Expedia is using the cloud's elasticity to support its 168 million loyalty customers, 3 million properties and 50,000 B2B partners.

"We have about 70 petabytes of data that we're crunching through for AI and ML and these kinds of combinations," says Rajesh.

"We are one of the strategic customers. We are in a strategic group with [AWS] and four of the largest customers. We get a chance to sit in the leadership forum with them, and we get to compare stories and we get to enhance the product and the roadmap...

"We are, in some cases, co-inventing with AWS on the on the upper limits of their infrastructure."

"We constantly need to evolve"

Expedia launched its mass modernisation programme in early 2020, and is now more than 70% of the way through.

But, despite the progress, Rajesh's team acknowledges that the process is ongoing.

"It's hard to pinpoint when it will be done, because what I'm trying to instil in our organisation is we constantly need to evolve.

"This architecture is not set, because the moment we are set, we have lost something, because we are not evolving with the market."

The mass impetus at first, in common with other companies, was to migrate the core, critical systems to the cloud. Now that's been done, the architecture team is looking to improvements like introducing new capabilities faster without breaking and evolving the architecture to take advantage of the latest features.

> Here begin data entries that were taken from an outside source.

(** ** The comparison across modes *)

Lemma StronglySorted_weaken {A} (R R' : A -> A -> Prop) (l : list A) :
  (forall x y, In x l -> In y l -> R x y -> R' x y) ->
  StronglySorted R l -> StronglySorted R' l.
Proof.
  intros H Hs. induction Hs as [|x l Hs IH Hall]; constructor.
  - apply IH. intros y z Hy Hz. apply H; now right.
  - rewrite Forall_forall in *. intros y Hy.
    apply H; [now left | now right | now apply Hall].
Qed.

Lemma StronglySorted_map_inv {A B} (g : A -> B) (R : B -> B -> Prop)
  (l : list A) :
  StronglySorted R (map g l) ->
  StronglySorted (fun a b => R (g a) (g b)) l.
Proof.
  induction l as [|x l IH]; cbn [map]; intros Hs; constructor;
    apply StronglySorted_inv in Hs; destruct Hs as [Hs Hall].
  - now apply IH.
  - rewrite Forall_forall in *. intros y Hy. apply Hall. now apply in_map.
Qed.

Lemma round_scaled_proper (x : number) :
  proper x -> proper (Engine.round_scaled 2 x).
Proof.
  intros Hx. unfold Engine.round_scaled. rewrite hundred.
  apply div_proper_finite.
  apply Math_round_proper, mul_proper_finite; [exact Hx | reflexivity].
Qed.

Lemma declared_mode (k : string) :
  In k (Object.keys CONFIG.EMISSION_FACTORS) -> exists m, k = Spec.key m.
Proof.
  intros H. cbn in H.
  destruct H as [<-|[<-|[<-|[<-|[]]]]];
    [exists Spec.bicycle | exists Spec.car | exists Spec.bus | exists Spec.truck];
    reflexivity.
Qed.

Section Comparison.
Context {A : Type}.
Variables (mode : A -> string) (emission : A -> number).
Variable results : list A.
Hypothesis modes_declared :
  map mode results = map Spec.key Spec.all_modes.
Hypothesis emissions_proper :
  forall x, In x results -> proper (emission x).
Hypothesis bicycle_zero :
  forall x, In x results -> mode x = "bicycle"%string -> emission x = zero.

It is, Rajesh says, "a never-ending process." Some core back-end areas, like finance, will remain largely unchanged as stability is so important. They will be "locked down, and we'll probably look at them every few years."

However, he adds, "we constantly want to be iterating" on everything partner-related - that is, anything that touches a customer, supplier or traveller.

For a company where "tech powers the travel," that's both a sensible and bold approach. Expedia's architecture team will never be able to sit back and say, "Done" - and perhaps more IT teams should accept that as reality.